■ Instructions for the task
Of the lines below, write out exactly those from the line with "Proof. intros Ha Ht. apply (stable_sort_sorted_on" through the line with "sort_slice_perm : ∀", both included, and skip the rest.

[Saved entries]
>>

Lemma absorb_absorb_spec bytes :
  Z.of_nat (length bytes) / 4 < 2 ^ 31 ->
  absorb 18 (buffer_of_list bytes) (Z.of_nat (length bytes)) = absorb_spec bytes.
Proof.
  intros Hlen. apply list_eq_get.
  - now rewrite absorb_length, absorb_spec_length.
  - intros i Hi. rewrite absorb_get, absorb_spec_get by lia.
    rewrite to_int_small; [reflexivity|].
    split; [apply Z.div_pos; lia | assumption].
Qed.


(** ** The digest *)



(** ** Seed heights *)

Lemma kawpow_seedheight_eq h :
  is_u64 h -> kawpow_seedheight h = h / KAWPOW_EPOCH_LENGTH * KAWPOW_EPOCH_LENGTH.
Proof.
  unfold is_u64, kawpow_seedheight, u64, KAWPOW_EPOCH_LENGTH. intros Hh.
  assert (0 <= h / 7500 <= h).
  { split; [apply Z.div_pos; lia|]. apply Z.div_le_upper_bound; lia. }
  assert (h / 7500 * 7500 <= h).
  { rewrite Z.mul_comm. apply Z.mul_div_le. lia. }
  rewrite (Z.mod_small (h / 7500)) by lia.
  apply Z.mod_small. lia.
Qed.

Lemma kawpow_seedheight_is_u64 h : is_u64 (kawpow_seedheight h).
Proof.
  unfold is_u64, kawpow_seedheight, u64. apply Z.mod_pos_bound. lia.
Qed.

(** ** The seed manager *)

Lemma take_all {A : Type} (l : list A) n : length l = n -> take n l = l.
Proof. intros <-. apply firstn_all. Qed.

(** * Properties of the specification, checked on the code *)

(** ** C1: determinism of the hash *)


(** ** C2: the seed hash argument *)

(** C2. The digest of [kawpow_slow_hash] does not depend on its [seedhash]
    argument: for any two seed hashes, the same buffer and length give the
    same digest, under any file-level variables.  The output therefore
    separates no pair of distinct seed hashes. *)
Theorem kawpow_slow_hash_ignores_seedhash
    (A B : list byte) (data : buffer) (len : Z) (g : globals) :
  kawpow_slow_hash A data len = kawpow_slow_hash B data len
  /\ fst (exec (SlowHash A data len) g) = fst (exec (SlowHash B data len) g).
Proof.
  assert (E : kawpow_slow_hash A data len = kawpow_slow_hash B data len).
  { unfold kawpow_slow_hash. reflexivity. }
  split; [exact E|]. cbn [exec fst]. now rewrite E.
Qed.
Lemma insert_stable_sorted x l :
  P x → Forall P l → StronglySorted (in_order less) l → StronglySorted (in_order less) (insert_stable less x l).
Proof.
  intros Hx HP. induction 1 as [|y l Hl IH Hy]; cbn; [repeat constructor|].
  apply Forall_cons in HP as [HPy HPl]. destruct (less y x) eqn:E; constructor; try done.
  - by apply IH.
  - rewrite insert_stable_perm. constructor; [by apply less_asym|done].
  - by constructor.
  - constructor; [done|]. apply Forall_forall. intros z Hz. rewrite Forall_forall in Hy, HPl.
    unfold in_order in *. eauto.
Qed.

Lemma stable_sort_sorted_on l : Forall P l → StronglySorted (in_order less) (stable_sort less l).
Proof.
  induction 1 as [|x l Hx Hl IH]; cbn; [constructor|]. apply insert_stable_sorted; [done| |done].
  change (Forall P (stable_sort less l)). by rewrite stable_sort_perm.
Qed.
End Sorted.

Lemma stable_sort_sorted less l :
  (∀ x y, less x y = true → less y x = false) →
  (∀ x y z, less y x = false → less z y = false → less z x = false) →
  StronglySorted (in_order less) (stable_sort less l).
Proof. intros Ha Ht. apply (stable_sort_sorted_on less (λ _, True)); eauto. by apply Forall_true. Qed.

(** Sorting a list already in order changes nothing. *)
Lemma stable_sort_id less l : StronglySorted (in_order less) l → stable_sort less l = l.
Proof.
  induction 1 as [|x l Hl IH Hx]; [done|].
  change (stable_sort less (x :: l)) with (insert_stable less x (stable_sort less l)).
  rewrite IH. destruct l as [|y l]; [done|]. cbn.
  rewrite Forall_cons in Hx. by destruct Hx as [-> _].
Qed.
End Lists.

(** ** [sort.Slice]

    The sort is not stable, so which of several sorted permutations it returns
    is a parameter; [stable_sort] is one of them.  The result is in order when
    the comparison is a strict weak order on the elements of the list. *)
Class GoSort : Type := {
  sort_slice : ∀ {A : Type}, (A → A → bool) → list A → list A;
  sort_slice_perm : ∀ {A : Type} (less : A → A → bool) (l : list A), sort_slice less l ≡ₚ l;
  sort_slice_sorted_on : ∀ {A : Type} (less : A → A → bool) (P : A → Prop) (l : list A),
    (∀ x y, P x → P y → less x y = true → less y x = false) →
    (∀ x y z, P x → P y → P z → less y x = false → less z y = false → less z x = false) →
    Forall P l → StronglySorted (in_order less) (sort_slice less l);
}.

Lemma sort_slice_sorted `{GoSort} {A : Type} (less : A → A → bool) (l : list A) :
  (∀ x y, less x y = true → less y x = false) →
  (∀ x y z, less y x = false → less z y = false → less z x = false) →
  StronglySorted (in_order less) (sort_slice less l).
Proof. intros Ha Ht. apply (sort_slice_sorted_on less (λ _, True)); eauto. by apply Forall_true. Qed.

Definition stable_sort_slice : GoSort := {|
  sort_slice := @stable_sort;
  sort_slice_perm := @stable_sort_perm;
  sort_slice_sorted_on := λ A less P l Ha Ht, stable_sort_sorted_on less P Ha Ht l;
|}.

(** ** Tactics *)

(** Case analysis on the conditions of the goal, in evaluation order. *)
Ltac case_if := match goal with
  | |- context [if ?b then _ else _] => destruct b eqn:?
  end.
Ltac case_if_in H := match type of H with
  | context [if ?b then _ else _] => destruct b eqn:?
  end.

<<

■ Answer section
Proof. intros Ha Ht. apply (stable_sort_sorted_on less (λ _, True)); eauto. by apply Forall_true. Qed.

(** Sorting a list already in order changes nothing. *)
Lemma stable_sort_id less l : StronglySorted (in_order less) l → stable_sort less l = l.
Proof.
  induction 1 as [|x l Hl IH Hx]; [done|].
  change (stable_sort less (x :: l)) with (insert_stable less x (stable_sort less l)).
  rewrite IH. destruct l as [|y l]; [done|]. cbn.
  rewrite Forall_cons in Hx. by destruct Hx as [-> _].
Qed.
End Lists.

(** ** [sort.Slice]

    The sort is not stable, so which of several sorted permutations it returns
    is a parameter; [stable_sort] is one of them.  The result is in order when
    the comparison is a strict weak order on the elements of the list. *)
Class GoSort : Type := {
  sort_slice : ∀ {A : Type}, (A → A → bool) → list A → list A;
  sort_slice_perm : ∀ {A : Type} (less : A → A → bool) (l : list A), sort_slice less l ≡ₚ l;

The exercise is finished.